◆ **Exercise details**:
Please repeat the listing in its entirety, without any alteration.

= Beginning of Section =

(** A partition emptied by retention starts again at offset 0 after a restart: the next
    offset is derived from the latest stored message only, so the next publish returns 0 however
    many offsets were assigned before, while a partition that still holds a message continues
    above it.  When reading that message fails, the next publish returns 0 as well, whatever the
    partition holds. *)
Theorem restart_after_full_retention_reuses_offsets encoded_len env n p k payload key user op :
  part_ok encoded_len (clock env n) p -> io_ok env (S n) = true ->
  (p_log p = [] ->
   exists p' n', publish_one encoded_len env k payload key user op n
                   (restore_offset_counters (restart p)) = (Ok 0, p', n')) /\
  (forall x, x ∈ p_log p -> tm_offset x < next_of (restore_offset_counters (restart p))) /\
  (forall e, exists p' n', publish_one encoded_len env k payload key user op n
                             (restore_from (Err e) (restart p)) = (Ok 0, p', n')).
Proof.
  intros Hp Hio. pose proof (restart_ok _ _ _ Hp) as (Hok & Hn & Ho & Ht & Htl). split_and!.
  - intros Hnil.
    assert (next_of (restore_offset_counters (restart p)) = 0) as Hz.
    { unfold restore_offset_counters, restore_from, store_latest_offset, restart. cbn [p_log]. by rewrite Hnil. }
    rewrite (publish_one_cases _ _ (clock env n)).
    + cbn zeta. rewrite Hio, Hz. eauto.
    + by apply restart_ok.
    + rewrite Hz. done.
    + done.
  - intros x Hx. apply Ho. revert Hx. unfold restore_offset_counters, restore_from, store_latest_offset, restart.
    cbn [p_log]. by destruct (last (p_log p)).
  - intros e. unfold publish_one, allocate_m, put_message_with_retention_index, storage_write,
      read_clock, modify, mret, mbind. cbn. rewrite Hio. eauto.
Qed.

= End of Section =

◆ **Solved exercise**:
(** A partition emptied by retention starts again at offset 0 after a restart: the next
    offset is derived from the latest stored message only, so the next publish returns 0 however
    many offsets were assigned before, while a partition that still holds a message continues
    above it.  When reading that message fails, the next publish returns 0 as well, whatever the
    partition holds. *)
Theorem restart_after_full_retention_reuses_offsets encoded_len env n p k payload key user op :
  part_ok encoded_len (clock env n) p -> io_ok env (S n) = true ->
  (p_log p = [] ->
   exists p' n', publish_one encoded_len env k payload key user op n
                   (restore_offset_counters (restart p)) = (Ok 0, p', n')) /\
  (forall x, x ∈ p_log p -> tm_offset x < next_of (restore_offset_counters (restart p))) /\
  (forall e, exists p' n', publish_one encoded_len env k payload key user op n
                             (restore_from (Err e) (restart p)) = (Ok 0, p', n')).
Proof.
  intros Hp Hio. pose proof (restart_ok _ _ _ Hp) as (Hok & Hn & Ho & Ht & Htl). split_and!.
  - intros Hnil.
    assert (next_of (restore_offset_counters (restart p)) = 0) as Hz.
    { unfold restore_offset_counters, restore_from, store_latest_offset, restart. cbn [p_log]. by rewrite Hnil. }
    rewrite (publish_one_cases _ _ (clock env n)).
    + cbn zeta. rewrite Hio, Hz. eauto.
    + by apply restart_ok.
    + rewrite Hz. done.
    + done.
  - intros x Hx. apply Ho. revert Hx. unfold restore_offset_counters, restore_from, store_latest_offset, restart.
    cbn [p_log]. by destruct (last (p_log p)).
  - intros e. unfold publish_one, allocate_m, put_message_with_retention_index, storage_write,
      read_clock, modify, mret, mbind. cbn. rewrite Hio. eauto.
Qed.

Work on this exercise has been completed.